Lemma builds_get_references T : builds T get_references (fun refs T' => T' = T /\ refs = c_references T).
Proof. intros t Ht. unfold post, get_references. cbn [fst snd]. exists T. split; [done|]. split; [done|]. apply Ht. Qed.

(** The index of an owner. *)
Lemma builds_id T id : id ∈ owners -> (Z.of_nat (length owners) < 2 ^ 16)%Z ->
  builds T (InodeTables_id id) (fun i T' => T' = T /\ in_range u16 i = true /\ owners !! Z.to_nat i = Some id).
Proof.
  intros Hid Hl t Ht. unfold post, InodeTables_id. rewrite (th_ids _ _ Ht).
  destruct (list_find (fun x => x = id) owners) as [[i x]|] eqn:E.
  - apply list_find_Some in E as (Hi & -> & _). pose proof (lookup_lt_Some _ _ _ Hi). cbn [fst snd]. exists T.
    rewrite cast_range by (unfold in_range; lia). split; [done|]. split; [done|]. split; [unfold in_range; lia|]. by rewrite Nat2Z.id.
  - apply list_find_None in E. rewrite Forall_forall in E. by specialize (E id Hid).
Qed.

(** The attributes of an inode. *)
Lemma builds_attributes T (m : Metadata) : (Z.of_nat (length (c_xattr_ids T)) < INVALID_INDEX)%Z ->
  builds T (InodeTables_xattrs m) (fun i T' => exists add more, T' = mkContents (c_inodes T) (c_directories T) (c_xattrs T ++ add)
      (c_xattr_ids T ++ more) (c_references T) /\ length more <= 1 /\ Forall (fun x => disk_ok x = true) more /\
    xattrs_at lv (c_xattrs T ++ add) (c_xattr_ids T ++ more) i (SquashTree.xattrs m)).
Proof.
  intros Hlen. unfold InodeTables_xattrs. destruct (is_empty (SquashTree.xattrs m)) eqn:Ee.
  { apply builds_ret. apply is_empty_true in Ee. exists [], []. rewrite !app_nil_r. split; [by destruct T|]. split; [simpl; lia|].
    split; [constructor|]. by left. }
  apply is_empty_false in Ee.
  eapply builds_bind; [apply builds_xattrs, emits_reference|]. intros ref ? (? & [-> Href] & ->).
  eapply builds_bind; [apply builds_xattrs, xattrs_loop_emits|]. intros size ? (? & (-> & -> & Hok & Hr) & ->).
  specialize (Hr Ee). rewrite Z.add_0_l in *.
  eapply builds_bind with (P := fun n T' => T' = _ /\ n = length (c_xattr_ids T)).
  { intros t Ht. unfold post, xattr_count. cbn [fst snd]. eexists. split; [exact Ht|]. split; [done|].
    by rewrite (th_xattr_ids _ _ Ht). }
  intros n ? [-> ->]. eapply builds_bind; [apply builds_lift|]. intros index ? [-> [-> Hi]%try_into_ok].
  eapply builds_bind; [apply builds_lift|]. intros count ? [-> [-> Hc]%try_into_ok].
  eapply builds_bind with (P := fun _ T' => T' = mkContents (c_inodes T) (c_directories T) (c_xattrs T ++ concat (map xattr_bytes (SquashTree.xattrs m)))
    (c_xattr_ids T ++ [mkXattrId ref (Z.of_nat (length (SquashTree.xattrs m))) (xattrs_size (SquashTree.xattrs m))]) (c_references T)).
  { intros t [H1 H2 H3 H4 H5 H6]. unfold post, push_xattr_id. cbn [fst snd]. eexists. split; [|done].
    cbn [add_xattrs c_xattrs c_xattr_ids c_inodes c_directories c_references] in *. rewrite app_nil_r in H3. split; try done. cbn. by rewrite H4. }
  intros ? ? ->. apply builds_ret. eexists _, [_]. split; [done|]. split; [simpl; lia|].
  destruct (reference_of_range lv _ _ Href) as [Hr48 _]. split.
  { repeat constructor. unfold disk_ok. cbn [layout tuple_ok to_tuple XattrId_disk xi_reference xi_count xi_size]. rewrite Hc, Hr.
    unfold in_range. lia. }
  right. split; [done|]. split; [lia|]. split; [done|]. exists (c_xattrs T), ref. split; [done|]. split; [done|].
  split; [by rewrite Nat2Z.id, lookup_app_r, Nat.sub_diag by lia|]. unfold in_range in Hr. lia.
Qed.
End builds.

▸ **Your task**: The answer must be a verbatim transcription of the entries above, from the first line through the line that contains "intros Hid Hl", and nothing more.

▸ **Reply**:
Lemma builds_get_references T : builds T get_references (fun refs T' => T' = T /\ refs = c_references T).
Proof. intros t Ht. unfold post, get_references. cbn [fst snd]. exists T. split; [done|]. split; [done|]. apply Ht. Qed.

(** The index of an owner. *)
Lemma builds_id T id : id ∈ owners -> (Z.of_nat (length owners) < 2 ^ 16)%Z ->
  builds T (InodeTables_id id) (fun i T' => T' = T /\ in_range u16 i = true /\ owners !! Z.to_nat i = Some id).
Proof.
  intros Hid Hl t Ht. unfold post, InodeTables_id. rewrite (th_ids _ _ Ht).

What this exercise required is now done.